I couldn’t be on Twitter, so I cried alone. I cried and cried. I cried for the lost years in Portland that were supposed to be fun, but weren’t. I cried for the marriage those hardship-riddled years eroded. And yes, I cried for all the frustrating fucking losses I’ve watched this team take, and every time we consoled ourselves with the knowledge that at least we have Dame to lead us into the frightening unknown. Casual fans may not know, but he’s a boxer at heart. It was his first love, before basketball. Damian Lillard, forever a fighter, drumming up inspiration where others would only see adversity. Holding a torch, holding a rose. Holding the promise that when all else fails, we’d still have basketball and loyalty and a place to feel like we belong.
But isn’t all this why I became a sports fan to begin with? Perhaps it makes me a masochist, but I can’t imagine the glory without the pain.

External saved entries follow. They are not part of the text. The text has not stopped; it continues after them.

(** * owockibot SDK: a shallow embedding of the normalization layer

    The development follows the Python package [owockibot]:
    - [exceptions.py]: the error taxonomy;
    - [models.py]: the entities, their [from_dict] constructors, the derived
      [*_usdc] accessors and [_parse_timestamp];
    - [filters.py]: [BountyFilter.apply] and [sort_by_deadline];
    - [utils.py]: [usdc_to_micro] and [micro_to_usdc];
    - [client.py]: [_request] and [create_bounty].

    Python values decoded from JSON are kept dynamically typed ([json]); an
    operation applied to a value of the wrong type raises the exception the
    interpreter raises.  The behaviour of external libraries that depends on
    the host (time zone, Unicode tables, the HTTP transport) is a parameter
    of the model ([stdlib], [transport]). *)

From Stdlib Require Import ZArith List String Ascii Bool Lia QArith Floats.
From Stdlib Require Import DecimalString.
From Stdlib Require Import Permutation Sorted.
Import ListNotations.
Open Scope string_scope.
Open Scope Z_scope.

Set Implicit Arguments.
(** * The honeypot web responder: a shallow embedding of
    [srv/web/isc_agent/__main__.py] and the properties of its request
    pipeline.

    Layout: the Python values the handler works on (strings as code points,
    dictionaries, exceptions), the regular-expression calls of
    [apply_customizations], the handler methods in a state-and-exception
    monad over the process state, the signal handlers as a step relation;
    then the theorems. *)

From Stdlib Require Import ZArith List Bool Lia String Ascii DecimalString.
From stdpp Require Import base option list gmap.

#[local] Open Scope Z_scope.

(** ** Python values *)

(** A Python [str] is a sequence of Unicode code points; [bytes] is a
    sequence of octets.  Both are lists of integers here. *)
Definition pystr : Type := list Z.
Definition pybytes : Type := list Z.

(** Literals of the source are ASCII; [py] reads one. *)
Definition py (s : string) : pystr :=
  List.map (fun a => Z.of_N (N_of_ascii a)) (list_ascii_of_string s).

(** The exceptions that can leave the handler's methods. *)
Inductive exn : Type :=
| TypeError
| IndexError
| ValueError
| TemplateError          (* re.error, or IndexError, from a replacement template *)
| UnicodeEncodeError
| UnicodeDecodeError
| BrokenPipeError.

Inductive result (A : Type) : Type :=
| Ok (a : A)
| Raise (e : exn).
Arguments Ok {A} a.
Arguments Raise {A} e.

#[global] Instance exn_eq_dec : EqDecision exn.
Proof. solve_decision. Defined.
(** * SnapSort backend: a shallow embedding of [backend_server/app.py]

    The development follows the layout of the Python module:

    - [Base64]: the byte-level encoding performed by [base64.b64encode]
      (RFC 4648, section 4) together with the matching decoder;
    - [Py]: the handful of Python notions the module relies on (truthiness,
      [or], exceptions, the values produced by [json.loads], a few [str]
      methods), and [PyFacts], what is needed about them;
    - [App]: the module itself: [_encode_image], [_call_model],
      [_analyze_file] and the [/analyze] endpoint, written in a small
      exception-and-trace monad, with the collaborators that are not part of
      the repository ([mimetypes.guess_type], the OpenAI client,
      [json.loads], the pydantic major version) taken as section variables.
      [asyncio.gather] is a table of tasks, each parked at its [await] or
      finished, driven by the order in which the worker threads finish;
    - [Demo]: one concrete choice of collaborators and a few uploads, on
      which the theorems are then run.
*)

From Stdlib Require Import NArith ZArith Lia List String Ascii Bool.
From Stdlib Require Import DecimalString.
From Stdlib.Strings Require Import Byte.
Import ListNotations.

Local Open Scope string_scope.

(* ===================================================================== *)
(** ** Base64 (RFC 4648, section 4), as computed by [base64.b64encode]   *)
(* ===================================================================== *)

Module Base64.

Local Open Scope list_scope.
Local Open Scope N_scope.

(** The standard alphabet, index [0] to [63]. *)
Definition alphabet : list byte :=
  list_byte_of_string
    "ABCDEFGHIJKLMNOPQRSTUVWXYZabcdefghijklmnopqrstuvwxyz0123456789+/".

(** The padding character [=]. *)
Definition pad : byte := x3d.

Definition char_of_sextet (n : N) : byte := nth (N.to_nat n) alphabet pad.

How boring, to root for a team that always sweeps. How dull, to love the one who you are not afraid to lose.
Billy Joel said it better than I could:
So I would choose to be with you
That's if the choice were mine to make
But you can make decisions too
And you can have this heart to break
And maybe I’m not talking about Damian Lillard anymore. Even though he did fully break my heart, the bastard. But he also made me a sports fan. My money will always go to the underdog—surely, one of these days, it’s got to pay off.
P.S. Go Bucks.
P.P.S. Fuck Miami hahahahahahaha
😭 😭😭
Sports is the best way to get your heart broke, because there's always another game, another season, and you, able to transfer your loyalties. I will have to tell you about my formula for how to root for a college football game when you have absolutely no skin in the game: one rule: if it's Kansas vs. Kansas State, watch golf.